* **DATA SECTION**:

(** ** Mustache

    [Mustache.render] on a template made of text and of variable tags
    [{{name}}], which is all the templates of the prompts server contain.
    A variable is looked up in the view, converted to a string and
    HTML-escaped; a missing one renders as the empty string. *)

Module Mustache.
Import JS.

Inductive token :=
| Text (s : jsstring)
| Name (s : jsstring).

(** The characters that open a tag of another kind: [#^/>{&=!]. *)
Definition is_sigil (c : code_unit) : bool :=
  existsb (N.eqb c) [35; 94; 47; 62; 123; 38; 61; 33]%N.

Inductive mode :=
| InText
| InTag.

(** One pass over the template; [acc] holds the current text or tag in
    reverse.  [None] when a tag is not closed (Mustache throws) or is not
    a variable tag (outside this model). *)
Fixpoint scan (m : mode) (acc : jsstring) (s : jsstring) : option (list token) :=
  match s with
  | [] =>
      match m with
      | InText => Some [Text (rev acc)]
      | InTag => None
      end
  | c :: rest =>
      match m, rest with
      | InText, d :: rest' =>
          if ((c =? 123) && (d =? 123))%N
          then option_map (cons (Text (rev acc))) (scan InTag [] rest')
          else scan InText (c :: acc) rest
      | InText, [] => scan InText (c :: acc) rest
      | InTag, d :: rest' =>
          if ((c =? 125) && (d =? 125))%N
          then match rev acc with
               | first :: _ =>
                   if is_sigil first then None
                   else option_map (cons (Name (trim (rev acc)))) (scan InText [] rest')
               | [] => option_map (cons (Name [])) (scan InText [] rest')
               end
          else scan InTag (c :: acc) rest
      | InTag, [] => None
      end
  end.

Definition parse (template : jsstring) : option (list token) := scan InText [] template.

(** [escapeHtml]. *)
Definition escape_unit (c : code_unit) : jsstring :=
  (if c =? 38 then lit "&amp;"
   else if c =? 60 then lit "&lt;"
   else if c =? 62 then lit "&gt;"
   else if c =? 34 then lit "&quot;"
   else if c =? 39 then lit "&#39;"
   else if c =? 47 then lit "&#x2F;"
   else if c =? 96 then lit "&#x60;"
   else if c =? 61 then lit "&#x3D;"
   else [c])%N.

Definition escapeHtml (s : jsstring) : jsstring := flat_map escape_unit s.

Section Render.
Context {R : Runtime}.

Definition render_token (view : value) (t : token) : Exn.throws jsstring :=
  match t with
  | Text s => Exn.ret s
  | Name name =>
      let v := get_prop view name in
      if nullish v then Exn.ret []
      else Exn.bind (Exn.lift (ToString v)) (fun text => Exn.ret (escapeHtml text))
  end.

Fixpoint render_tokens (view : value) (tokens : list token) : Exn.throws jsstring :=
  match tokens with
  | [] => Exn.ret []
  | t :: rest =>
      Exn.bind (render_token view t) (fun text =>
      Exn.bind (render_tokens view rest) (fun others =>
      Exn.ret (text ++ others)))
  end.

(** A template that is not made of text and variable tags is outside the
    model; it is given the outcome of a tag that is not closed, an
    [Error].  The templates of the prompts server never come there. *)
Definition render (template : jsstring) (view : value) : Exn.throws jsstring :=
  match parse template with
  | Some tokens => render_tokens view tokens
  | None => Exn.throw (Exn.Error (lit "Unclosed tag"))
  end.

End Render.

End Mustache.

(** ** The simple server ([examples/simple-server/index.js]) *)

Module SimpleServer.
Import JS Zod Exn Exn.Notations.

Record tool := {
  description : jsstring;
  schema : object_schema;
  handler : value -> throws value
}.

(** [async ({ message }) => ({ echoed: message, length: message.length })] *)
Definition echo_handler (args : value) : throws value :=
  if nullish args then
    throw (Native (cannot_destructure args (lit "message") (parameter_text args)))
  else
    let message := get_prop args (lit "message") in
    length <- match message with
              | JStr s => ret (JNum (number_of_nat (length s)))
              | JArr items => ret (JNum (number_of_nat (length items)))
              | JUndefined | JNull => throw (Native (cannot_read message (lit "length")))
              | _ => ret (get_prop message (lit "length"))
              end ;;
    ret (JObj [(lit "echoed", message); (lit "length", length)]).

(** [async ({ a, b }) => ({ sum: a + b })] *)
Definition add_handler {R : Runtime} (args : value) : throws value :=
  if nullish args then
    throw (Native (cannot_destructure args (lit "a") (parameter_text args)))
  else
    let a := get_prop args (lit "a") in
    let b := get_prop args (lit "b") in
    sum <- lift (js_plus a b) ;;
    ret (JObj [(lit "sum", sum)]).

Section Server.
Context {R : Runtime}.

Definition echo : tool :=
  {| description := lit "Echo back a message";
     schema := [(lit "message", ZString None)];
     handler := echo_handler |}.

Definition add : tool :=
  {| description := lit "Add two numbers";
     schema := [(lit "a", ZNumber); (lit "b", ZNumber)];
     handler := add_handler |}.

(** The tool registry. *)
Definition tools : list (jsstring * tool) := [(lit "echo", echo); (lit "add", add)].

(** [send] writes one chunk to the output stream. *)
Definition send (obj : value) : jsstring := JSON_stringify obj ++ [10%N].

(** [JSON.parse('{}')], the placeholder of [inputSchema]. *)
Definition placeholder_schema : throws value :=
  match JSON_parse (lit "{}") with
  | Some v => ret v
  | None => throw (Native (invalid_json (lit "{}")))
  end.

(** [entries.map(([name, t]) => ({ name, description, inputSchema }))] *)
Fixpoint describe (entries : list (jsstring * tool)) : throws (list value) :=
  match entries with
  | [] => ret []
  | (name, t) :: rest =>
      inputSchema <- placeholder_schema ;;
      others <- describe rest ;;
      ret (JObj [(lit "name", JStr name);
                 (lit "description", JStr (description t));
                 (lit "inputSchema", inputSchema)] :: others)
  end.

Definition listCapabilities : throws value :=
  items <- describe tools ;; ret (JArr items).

* **WHAT YOU HAVE TO DO**: Some lines contain the word "that". Pull each one out of the listing.

* **RESULT OF THE EXERCISE**:
(** The characters that open a tag of another kind: [#^/>{&=!]. *)
(** A template that is not made of text and variable tags is outside the
    model; it is given the outcome of a tag that is not closed, an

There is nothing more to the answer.